Un débat est stérile dans très exactement 95,83% des cas.

Cette affirmation est doublement fausse. D'abord parce que le pourcentage exact est difficilement obtensible (je mets au défi quiconque de me le trouver pour de bon), sans doute en constante évolution et donc totalement inventé. Il n'y a qu'une chance infime que je sois tombé juste et toutes les chances pour que, même si c'était le cas, ce chiffre ait déjà évolué pendant le temps qu'il t'a fallu pour lire cette phrase.

Mais surtout un débat n'est que très rarement stérile.
Ce qui est vrai, c'est que dans une très large majorité des cas, un débat ne mène à la capitulation d'aucun des deux camps.

Attention, je parle ici des débats sur des thèmes interprétatoires ou éventualistes, pas de ces débats où deux partis ne sont pas d'accord sur un fait établi et passent des heures à se soutenir l'un l'autre qu'ils se trompent alors qu'un tour sur Wikipedia ou dans le Guiness les eut fixés en un rien de temps.
Je parle bel et bien de ces débats sur des thèmes existentiels ou politiques, sur des goûts ou des couleurs, sur les conséquences de tel ou tel évènement fictif ou réel, ces débats inutiles par essence puisque ne pouvant par définition pas trancher la question de façon absolue.

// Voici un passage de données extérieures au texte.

(* ===== verification/OtaImage.v ===== *)
(** * OTA v3: from the first chunk to the verified image

    The stream decoder from [stream_begin] or [stream_resume] through any
    sequence of accepted chunks to [stream_finish]: the bytes the output
    callback was given (after the bytes already in flash, for a resumed
    transfer) are exactly the signed image. *)

From S2P Require Import Prelude.
From S2P Require Import Words.
From S2P Require Import Esp.
From S2P Require Import OtaLib.
From S2P Require Import OtaTypes.
From S2P Require Import OtaV3.
From S2P Require Import OtaChain.
From S2P Require Import OtaInflate.
From S2P Require Import OtaStream.
From S2P Require Import OtaRefine.
#[local] Open Scope Z_scope.

(** The arguments of one call of [keemash_ota_v3_stream_feed]. *)
Record ota_chunk := {
  ck_desc : FirmwareBlockDescriptor; ck_offset : Z; ck_data : bytes; ck_final : bool }.

(** Where a transfer from the beginning starts. *)
Definition rp_start : keemash_ota_v3_resume_point_t :=
  {| rp_next_block_index := 0; rp_raw_offset := 0; rp_encoded_offset := 0;
     rp_block_chain := zeros 32; rp_image_prefix_sha256 := [] |}.

Section Image.
Context {Cfg : OtaConfig} {D : Digest} {Pb : Nanopb} {Zl : Zlib}
  {HD : DigestLaws D} {HP : NanopbLaws Pb} {HZ : ZlibLaws Zl}.
Context {W : Type} (output_fn : bytes -> ST W esp_err_t).

(** A caller that feeds chunk after chunk and stops at the first error. *)
Fixpoint feed_all (cs : list ota_chunk) : ST (keemash_ota_v3_stream_t * W) esp_err_t :=
  match cs with
  | [] => mret ESP_OK
  | c :: cs =>
      and_then (keemash_ota_v3_stream_feed output_fn (ck_desc c) (ck_offset c) (ck_data c)
                  (ck_final c)) (feed_all cs)
  end.

Abbreviation given := (fun w bs w' => exists chunks, handed output_fn w chunks w' /\ concat chunks = bs).

Lemma feed_all_rel f rp pre full w0 cs a s w s' w' :
  rel given f rp pre full w0 a s w -> Forall (fun c => block_typed (ck_desc c)) cs ->
  feed_all cs (s, w) = (ESP_OK, (s', w')) ->
  exists a', rel given f rp pre full w0 a' s' w'.
Proof.
  intros Hr Ht. revert a s w Hr. induction Ht as [|c cs Hc _ IH]; intros a s w Hr H.
  { injection H as <- <-. by exists a. }
  cbn in H. apply and_then_inv in H as ([s1 w1] & Hf & H).
  destruct (feed_rel output_fn given (handed_accepts output_fn) _ _ _ _ _
              _ _ _ _ _ _ _ _ _ Hr Hc Hf) as [(-> & -> & _)|(a1 & _ & Hr1)];
    by eapply IH.
Qed.

(** Neither beginning nor resuming calls the output callback. *)
Lemma begin_digests_ok s s' :
  begin_digests s = (true, s') ->
  exists c1 c2 c3 c4,
    s' = (((s <| s_image_hash := c1 |>) <| s_payload_hash := c2 |>)
            <| s_block_raw_hash := c3 |>) <| s_block_encoded_hash := c4 |> /\
    md_held c1 = [] /\ md_held c2 = [].
Proof.
  unfold begin_digests. intros H.
  apply all_ok_cons in H as (? & E & H); apply md_do_inv in E as (a1 & ? & ->).
  apply all_ok_cons in H as (? & E & H); apply md_do_inv in E as (a2 & ? & ->).
  apply all_ok_cons in H as (? & E & H); apply md_do_inv in E as (a3 & ? & ->).
  apply all_ok_cons in H as (? & E & H); apply md_do_inv in E as (a4 & ? & ->).
  apply all_ok_cons in H as (? & E & H); apply md_do_inv in E as (a5 & ? & ->).
  apply all_ok_cons in H as (? & E & H); apply md_do_inv in E as (a6 & ? & ->).
  injection H as <-. cbn in *.
  repeat match goal with H : mbedtls_md_starts _ = Some _ |- _ => apply md_starts_ok in H end.
  exists a5, a6, a3, a4. by destruct s.
Qed.

Lemma begin_rel f s s' w :
  fields_ok f -> keemash_ota_v3_stream_begin f s = (ESP_OK, s') ->
  rel given f rp_start [] true w rx_start s' w.
Proof.
  intros Hf H. unfold keemash_ota_v3_stream_begin in H.
  destruct (_ || _) in H; [done|]. destruct (begin_digests _) as [[] s1] eqn:E; [|done].
  apply begin_digests_ok in E as (c1 & c2 & c3 & c4 & -> & H1 & H2).
  injection H as <-.
  split; try done; try (by constructor); cbn; [|by exists []; split; [constructor|]].
  by exists (zeros 32).
Qed.

(** A transfer that begins, is fed any chunks and finishes successfully has
    given the output callback exactly [raw_size] bytes whose SHA-256 is the
    signed image digest, and has received exactly [encoded_size] payload bytes
    whose SHA-256 is the signed payload digest. *)
Theorem verified_image f s0 s1 cs s2 s3 w0 w :
  fields_ok f -> Forall (fun c => block_typed (ck_desc c)) cs ->
  keemash_ota_v3_stream_begin f s0 = (ESP_OK, s1) ->
  feed_all cs (s1, w0) = (ESP_OK, (s2, w)) ->
  keemash_ota_v3_stream_finish s2 = (ESP_OK, s3) ->
  exists chunks payload, handed output_fn w0 chunks w /\
    blen (concat chunks) = raw_size f /\ sha256 (concat chunks) = image_sha256 f /\
    blen payload = encoded_size f /\
    sha256 payload = encoded_sha256 f.
Proof.
  intros Hf Ht Hb Hfeed Hfin.
  pose proof (begin_rel f s0 s1 w0 Hf Hb) as Hr.
  destruct (feed_all_rel _ _ _ _ _ _ _ _ _ _ _ Hr Ht Hfeed) as [a Ha].
  destruct (finish_image given _ _ _ _ _ _ _ _ _ Ha eq_refl (Z.le_refl 0) Hfin)
    as (Hl & Hs & He & Hp & chunks & Hh & Hc).
  change (0 + blen (rx_enc a) = encoded_size f) in He. rewrite Z.add_0_l in He.
  exists chunks, (rx_enc a). rewrite Hc. by specialize (Hp eq_refl).
Qed.

(** *** Resuming

    [flash w] is the content of the partition; reading it changes nothing and
    a successful read yields the bytes asked for. *)

Context (read_fn : Z -> Z -> ST W (res bytes)) (flash : W -> bytes).

Definition reads_flash : Prop := forall off n w r w',
  0 <= off -> 0 <= n -> read_fn off n w = (r, w') ->
  match r with
  | inl err => err <> ESP_OK
  | inr b => w' = w /\ b = slice (Z.to_nat off) (Z.to_nat n) (flash w) /\ blen b = n
  end.

Lemma read_prefix_ok fuel off total s w s' w' :
  reads_flash -> 0 <= off <= total -> total < UINT32_MAX ->
  total - off <= Z.of_nat fuel * KEEMASH_OTA_V3_INFLATE_OUTPUT_BYTES ->
  md_held (s_image_hash s) = slice 0 (Z.to_nat off) (flash w) ->
  blen (slice 0 (Z.to_nat off) (flash w)) = off ->
  read_prefix read_fn fuel off total (s, w) = (ESP_OK, (s', w')) ->
  w' = w /\ exists c, s' = s <| s_image_hash := c |> /\
    md_held c = slice 0 (Z.to_nat total) (flash w) /\
    blen (slice 0 (Z.to_nat total) (flash w)) = total.
Proof.
  intros Hfl. revert off s. induction fuel as [|fuel IH]; intros off s Ho Ht Hfu Hh Hlen H;
    cbn [read_prefix] in H; destruct (Z.leb_spec total off) as [Hle|Hlt]; try done.
  1,2: injection H as <- <-; replace total with off by lia; split; [done|];
    exists (s_image_hash s); by destruct s.
  ota_consts. unfold UINT32_MAX in *.
  destruct (read_fn off _ w) as [[e|b] w1] eqn:Er; apply Hfl in Er; try lia; [congruence|].
  destruct Er as (-> & -> & Hb).
  destruct (mbedtls_md_update _ _) as [c|] eqn:Em; [|done]. apply md_update_ok in Em.
  rewrite u32_id in H by words.
  assert (Hsl : slice 0 (Z.to_nat off) (flash w) ++
                slice (Z.to_nat off) (Z.to_nat (Z.min (total - off) 2048)) (flash w)
                = slice 0 (Z.to_nat (off + Z.min (total - off) 2048)) (flash w)).
  { rewrite Z2Nat.inj_add by lia. by rewrite <- (slice_join 0). }
  apply IH in H as (-> & c' & -> & Hc & Hl); [|lia|lia|lia| |].
  - split; [done|]. exists c'. by destruct s.
  - cbn. by rewrite Em, Hh.
  - rewrite <- Hsl, blen_app, Hlen, Hb. lia.
Qed.

(** The fuel of [read_prefix] is enough: more gives the same result. *)
Lemma read_prefix_enough fuel k off total sw :
  0 <= off -> total < UINT32_MAX ->
  total - off <= Z.of_nat fuel * KEEMASH_OTA_V3_INFLATE_OUTPUT_BYTES ->
  read_prefix read_fn (fuel + k) off total sw = read_prefix read_fn fuel off total sw.
Proof.
  unfold UINT32_MAX. intros Ho Ht. revert off sw Ho.
  induction fuel as [|fuel IH]; intros off [s w] Ho Hf; ota_consts.
  - destruct k; cbn; destruct (Z.leb_spec total off); (done || lia).
  - cbn [Nat.add read_prefix]. destruct (Z.leb_spec total off) as [|Hlt]; [done|].
    destruct (read_fn _ _ w) as [[e|b] w1]; [done|].
    destruct (mbedtls_md_update _ _) as [c|]; [|done].
    apply IH; ota_consts; rewrite u32_id by words; lia.
Qed.

Lemma prefix_fuel_enough total :
  0 <= total -> total <= Z.of_nat (prefix_fuel total) * KEEMASH_OTA_V3_INFLATE_OUTPUT_BYTES.
Proof.
  intros Ht. unfold prefix_fuel. ota_consts.
  rewrite Z2Nat.id by (apply Z.add_nonneg_nonneg; [apply Z.div_pos|]; lia).
  pose proof (Z.mul_succ_div_gt total 2048 ltac:(lia)). lia.
Qed.

Lemma image_prefix_ok s h : image_prefix s = Some h -> h = sha256 (md_held (s_image_hash s)).
Proof.
  unfold image_prefix. destruct (mbedtls_md_setup md_zero) as [c|]; [|done]. cbn.
  destruct (mbedtls_md_clone _ _) as [c'|] eqn:Ec; [|done]. cbn. intros H.
  apply md_finish_ok in H as ->. by apply md_clone_ok in Ec as ->.
Qed.

(** The part of the image a resumed transfer finds in flash. *)
Definition flash_prefix (rp : keemash_ota_v3_resume_point_t) (w : W) : bytes :=
  slice 0 (Z.to_nat (rp_raw_offset rp)) (flash w).

Definition resume_point_typed (rp : keemash_ota_v3_resume_point_t) : Prop :=
  is_u32 (rp_next_block_index rp) /\ is_u32 (rp_raw_offset rp) /\
  is_u32 (rp_encoded_offset rp).

Lemma resume_rel f rp s w s' w' :
  reads_flash -> fields_ok f -> resume_point_typed rp ->
  keemash_ota_v3_stream_resume read_fn f rp (s, w) = (ESP_OK, (s', w')) ->
  w' = w /\ rel given f rp (flash_prefix rp w) false w rx_start s' w /\
  blen (flash_prefix rp w) = rp_raw_offset rp /\
  sha256 (flash_prefix rp w) = rp_image_prefix_sha256 rp.
Proof.
  intros Hfl Hf (Hi & Hr & He) H. unfold keemash_ota_v3_stream_resume in H.
  destruct (resume_point_wrong f rp) eqn:Ew; [done|].
  apply and_then_inv in H as ([s1 w1] & Hb & H).
  unfold on_stream in Hb. destruct (keemash_ota_v3_stream_begin f s) as [e s2] eqn:Eb.
  injection Hb as -> <- <-. pose proof (begin_rel f s s2 w Hf Eb) as Hrel.
  destruct (read_prefix _ _ _ _ _) as [e [s3 w3]] eqn:Ep.
  destruct (err_eqb e ESP_OK) eqn:Ee; cbn [negb] in H;
    [|apply err_eqb_false in Ee; unfold on_stream, stream_fail in H; congruence].
  apply err_eqb_true in Ee as ->. unfold resume_point_wrong in Ew. bools.
  assert (Hraw : raw_size f <= 8388608) by (destruct Hf as (? & _); ota_consts; lia).
  unfold is_u32 in *.
  apply read_prefix_ok in Ep as (-> & c & -> & Hc & Hl);
    [|done|lia|unfold UINT32_MAX; lia| | |done].
  2:{ rewrite Z.sub_0_r. apply prefix_fuel_enough. lia. }
  2:{ destruct Hrel as [_ _ _ _ _ _ Him _ _ _]. by rewrite Him. }
  destruct (image_prefix _) as [h|] eqn:Eh; [|done]. apply image_prefix_ok in Eh.
  destruct (bytes_eqb _ _) eqn:Ex; [|done]. apply bytes_eqb_true in Ex.
  injection H as <- <-. cbn in Eh. unfold flash_prefix.
  split; [done|]. split; [|split; [done|congruence]].
  destruct Hrel as [Hff Hlv _ (ch & _ & Ho) _ _ _ _ _ Hout].
  split; try done; cbn; [|lia|lia|].
  - exists (rp_block_chain rp). split; [done|]. split; [apply Ho|done].
  - by rewrite app_nil_r.
Qed.

(** C26: a transfer resumed from a checkpoint finishes successfully only when
    the bytes found in flash followed by the bytes written since are exactly the
    signed image: their number is [raw_size] and their SHA-256 the signed one. *)
Theorem resumed_image f rp s0 s1 cs s2 s3 w0 w1 w :
  reads_flash -> fields_ok f -> resume_point_typed rp ->
  Forall (fun c => block_typed (ck_desc c)) cs ->
  keemash_ota_v3_stream_resume read_fn f rp (s0, w0) = (ESP_OK, (s1, w1)) ->
  feed_all cs (s1, w1) = (ESP_OK, (s2, w)) ->
  keemash_ota_v3_stream_finish s2 = (ESP_OK, s3) ->
  exists chunks, handed output_fn w0 chunks w /\
    let img := flash_prefix rp w0 ++ concat chunks in
    blen img = raw_size f /\ sha256 img = image_sha256 f /\
    sha256 (flash_prefix rp w0) = rp_image_prefix_sha256 rp.
Proof.
  intros Hfl Hf Hrp Ht Hres Hfeed Hfin.
  apply resume_rel in Hres as (-> & Hrel & Hl & Hs); [|done..].
  destruct (feed_all_rel _ _ _ _ _ _ _ _ _ _ _ Hrel Ht Hfeed) as [a Ha].
  destruct (finish_image given _ _ _ _ _ _ _ _ _ Ha Hl (proj1 (proj2 (proj2 Hrp))) Hfin)
    as (Hl' & Hs' & _ & _ & chunks & Hh & Hc).
  exists chunks. by rewrite Hc.
Qed.

End Image.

Dans ce genre de débats, s'échiner à rallier son adversaire à sa cause est souvent peine perdue. Bien sûr, il y a des exceptions, mais dans la large majorité des cas, chacun campe sur ses positions. Au pire, on coupera même sur un laxatif lieu commun de type "de toutes façons chacun ses opinions" ou autre formule tout aussi vomitivement consensuelle. L'autre éventualité, guère préférable, consiste à s'époumoner pendant des heures.
Il arrive même régulièrement qu'un débatteur à cours d'argument ne démorde pas pour autant de la thèse qu'il soutient, ce en quoi il a d'ailleurs bien raison. Après tout, ce n'est pas parce qu'on ne trouve pas les arguments ou qu'on ne plaide pas bien sa cause qu'elle en devient moins juste. Cela impliquerait que la vérité de ce que je défends dépende des seules aptitudes dialectiques de mon opposant : s'il a raison de moi, ce que j'avance est faux, si c'est moi qui gagne, c'est vrai ? On risque un sacré non-sens si je triomphe du premier avant de m'incliner contre le second.

Néanmoins, aussi buttés qu'en soient les différents participants, on doit au moins reconnaitre au débat deux vertus.
La première est l'enseignement. En effet il arrive couramment qu'on prenne connaissance, via les exemples des autres, de faits nouveaux qui nous étaient inconnus, venant s'ajouter à notre culture. Tu me diras, pour se cultiver, autant aller passer sa journée sur Wikipedia, ouvrir un bouquin ou regarder la 5, c'est moins agressif et sûrement plus instructif. Et je te répondrai que tu n'as pas tort.
La seconde, plus importante, est la remise en question. En effet, tout inflexibles qu'aient été les deux parties, une fois le débat terminé et l'affrontement remis, elles auront tout loisir d'y repenser et de profiter des contre-arguments et des exemples avancés par leur opposant pour revoir plus ou moins légèrement leurs points de vue afin de colmater les quelques brêches mises en avant dans leurs raisonnements.

Stérile donc, un débat ne l'est que rarement.